Sou todo falimento? Meu pai afugentou os maus espíritos que lhe fechavam o rosto e que lhe davam o aspecto soturno de neblina. Eu procurei em todos os cantos a sua solução - meu pai não era daqui,  talvez tenha encontrado na cidade distante e pequena a resposta que todos vêm procurar aqui, mas que não encontram, não encontram, não encontram - lugar de passagem, deus nos proteja da terra em que ninguém planta raízes, só desejos.

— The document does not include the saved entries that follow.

Lemma store_member_keeps_no_data (st : serverRequest * option error)
    (m : string * json.value * json.RawMessage) :
  (Decoder.field_of_key (Decoder.unquote (fst (fst m))) = Some Decoder.Params_ ->
   snd (fst m) = json.Null) ->
  req_Params (fst st) = None ->
  req_Params (fst (Decoder.store_member st m)) = None.
Proof.
  destruct st as [req saved], m as [[key v] text]. simpl. intros Hnull Hp.
  unfold Decoder.store_member.
  destruct (Decoder.field_of_key (Decoder.unquote key)) as [[] |]; simpl;
    try (destruct (Decoder.store_string v _)); simpl; try exact Hp.
  rewrite (Hnull eq_refl). reflexivity.
Qed.

Lemma fold_store_member_keeps_no_data
    (tms : list (string * json.value * json.RawMessage))
    (st : serverRequest * option error) :
  (forall key v, In (key, v) (map fst tms) ->
                 Decoder.field_of_key (Decoder.unquote key) = Some Decoder.Params_ ->
                 v = json.Null) ->
  req_Params (fst st) = None ->
  req_Params (fst (fold_left Decoder.store_member tms st)) = None.
Proof.
  revert st. induction tms as [| m tms IH]; intros st Hnull Hp; [exact Hp |].
  simpl. apply IH.
  - intros key v Hin. apply Hnull. right. exact Hin.
  - apply store_member_keeps_no_data; [| exact Hp].
    destruct m as [[key v] text]. apply Hnull. left. reflexivity.
Qed.
(** So a dict with a URL in a tuple is stored with the URL in it. *)
Example create_document_tuple :
  (create_document SampleDb.env "logo"
     (OfDict [("links", OTuple [OUrl "https://example.com/"])])
     SampleDb.store db_initial).2 =
  {| operations :=
       [Insert "logo"
          [("links", OTuple [OUrl "https://example.com/"]);
           ("created_at", ODatetime 1700000000000000%Z);
           ("updated_at", ODatetime 1700000000000001%Z)]];
     db_clock_reads := 2 |}.
Proof. reflexivity. Qed.

(** The message of a failure is cut by characters, not by bytes. *)
Example first_chars_cut : first_chars 3 "é²０x" = "é²０".
Proof. reflexivity. Qed.

Example add_logo_stored :
  add_logo SampleDb.env SampleDb.acme SampleDb.store db_initial =
  (Ok "65a0f1e2d3c4b5a697887766",
   {| operations :=
        [Insert "logo"
           [("name", OStr "Acme");
            ("image_url", OStr "https://example.com/acme.png");
            ("link_url", ONone);
            ("created_at", ODatetime 1700000000000000%Z);
            ("updated_at", ODatetime 1700000000000001%Z)]];
      db_clock_reads := 2 |}).
Proof. reflexivity. Qed.

Example add_logo_down :
  (add_logo SampleDb.env SampleDb.acme SampleDb.down db_initial).1 =
  Raise (HTTPException 500 "connection refused").
Proof. reflexivity. Qed.

Example add_logo_no_handle :
  add_logo SampleDb.no_env SampleDb.acme SampleDb.store db_initial =
  (Raise (HTTPException 500 not_available), db_initial).
Proof. reflexivity. Qed.

Example list_logos_one :
  (list_logos SampleDb.env 50 SampleDb.store db_initial).1 =
  Done [[("_id", OStr "65a0f1e2d3c4b5a697887766");
         ("name", OStr "Acme");
         ("image_url", OStr "https://example.com/acme.png");
         ("link_url", ONone);
         ("created_at", OStr "2023-11-14T22:13:20+00:00")]].
Proof. reflexivity. Qed.
Definition set_intrinsicsSetFromFocal35mm (x : gmap string (float * float)) (s : PassState) : PassState :=
  {| noMetadataImagePaths := noMetadataImagePaths s;
     intrinsicsSetFromFocal35mm := x;
     unknownSensors := unknownSensors s; unsureSensors := unsureSensors s;
     detectedRigs := detectedRigs s; completeViewCount := completeViewCount s;
     intrinsics := intrinsics s; randState := randState s;
     rigWarnings := rigWarnings s; sharedWrites := sharedWrites s |}.

Definition set_unknownSensors (x : gmap (string * string) string) (s : PassState) : PassState :=
  {| noMetadataImagePaths := noMetadataImagePaths s;
     intrinsicsSetFromFocal35mm := intrinsicsSetFromFocal35mm s;
     unknownSensors := x; unsureSensors := unsureSensors s;
     detectedRigs := detectedRigs s; completeViewCount := completeViewCount s;
     intrinsics := intrinsics s; randState := randState s;
     rigWarnings := rigWarnings s; sharedWrites := sharedWrites s |}.

Definition set_unsureSensors (x : gmap (string * string) (string * Datasheet)) (s : PassState) : PassState :=
  {| noMetadataImagePaths := noMetadataImagePaths s;
     intrinsicsSetFromFocal35mm := intrinsicsSetFromFocal35mm s;
     unknownSensors := unknownSensors s; unsureSensors := x;
     detectedRigs := detectedRigs s; completeViewCount := completeViewCount s;
     intrinsics := intrinsics s; randState := randState s;
     rigWarnings := rigWarnings s; sharedWrites := sharedWrites s |}.

Definition set_detectedRigs (x : gmap Z (gmap Z nat)) (s : PassState) : PassState :=
  {| noMetadataImagePaths := noMetadataImagePaths s;
     intrinsicsSetFromFocal35mm := intrinsicsSetFromFocal35mm s;
     unknownSensors := unknownSensors s; unsureSensors := unsureSensors s;
     detectedRigs := x; completeViewCount := completeViewCount s;
     intrinsics := intrinsics s; randState := randState s;
     rigWarnings := rigWarnings s; sharedWrites := sharedWrites s |}.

Todos vão embora daqui, um dia. Eu é que me releguei à existência esta cidade - encontrar-se onde todos estão perdidos talvez seja uma forma que eu tenha forjado pra dizer que mais vale apreciar o arbusto do labirinto do que procurar-lhe a saída. Eu me acomodara a um cantinho aonde os poucos iam: só quem era daqui mesmo conhecia. Eram todos mulheres e homens tristes como eu, todos vencedores, mas cansados, exaustos de vencer tudo, de engolir em seco as derrotas, preservando-as em silêncio, gabando-se apenas das supremacias quaisquer que conquistáramos - mas havíamos mesmo conquistado? Eu já não sabia mais: se as mentiras que contávamos pra vencer mentiam mesmo a vitória obtida. No mais, eu me perguntei: se mesmo o senhor meu pai havia encontrado o caminho dele,  mesmo que em transcendentes que eu jamais teria a coragem de pisar, não haveria jeito pra mim? Tinha de ter. No mais já era hora de deixar o morto morrer: o luto não deixa as almas irem embora, que é mesmo a função delas quando deixam os corpos. E se meu pai ficasse vagando este mundo, perto de mim, para me proteger das idas e vindas que já ficaram enterradas na cidade? Porque assim são os lugares: por mais que os homens não lhes preservem a história, a terra transforma tudo em semente que germina depois - pode ser uma flor feia, uma enchente violenta, pneus e chumbo abandonados em segredo, todos os corpos de assassinados e perseguidos, húmus às avessas, devolvidos aos vivos décadas depois, em heranças indesejadas: homens cruéis estiveram aqui, passaram rápido e espargiram dor por todo o lado.

Voltei a andar de metrô: as faces me parecem incógnitas, sem história - de passagem. Os olhos baixos hoje são meus. Não sei nada a respeito de ninguém, menos ainda a respeito de mim, acabaram-se as histórias e a criatividade. Plantei os pés no chão. Minto, mas me corrijo a tempo: talvez de mim eu saiba um pouco mais, cheguei quase a morar fora daqui, aprendi que não há ninguém que não se adapte a outro lugar. Conheço poucas histórias - mas não invento mais nenhuma. E há o amor: estranha sensação de desbravar a história dela na exata medida em que ela desvenda a minha - e ressignificamos um ao outro, sem que suspeitemos o que vai acontecer.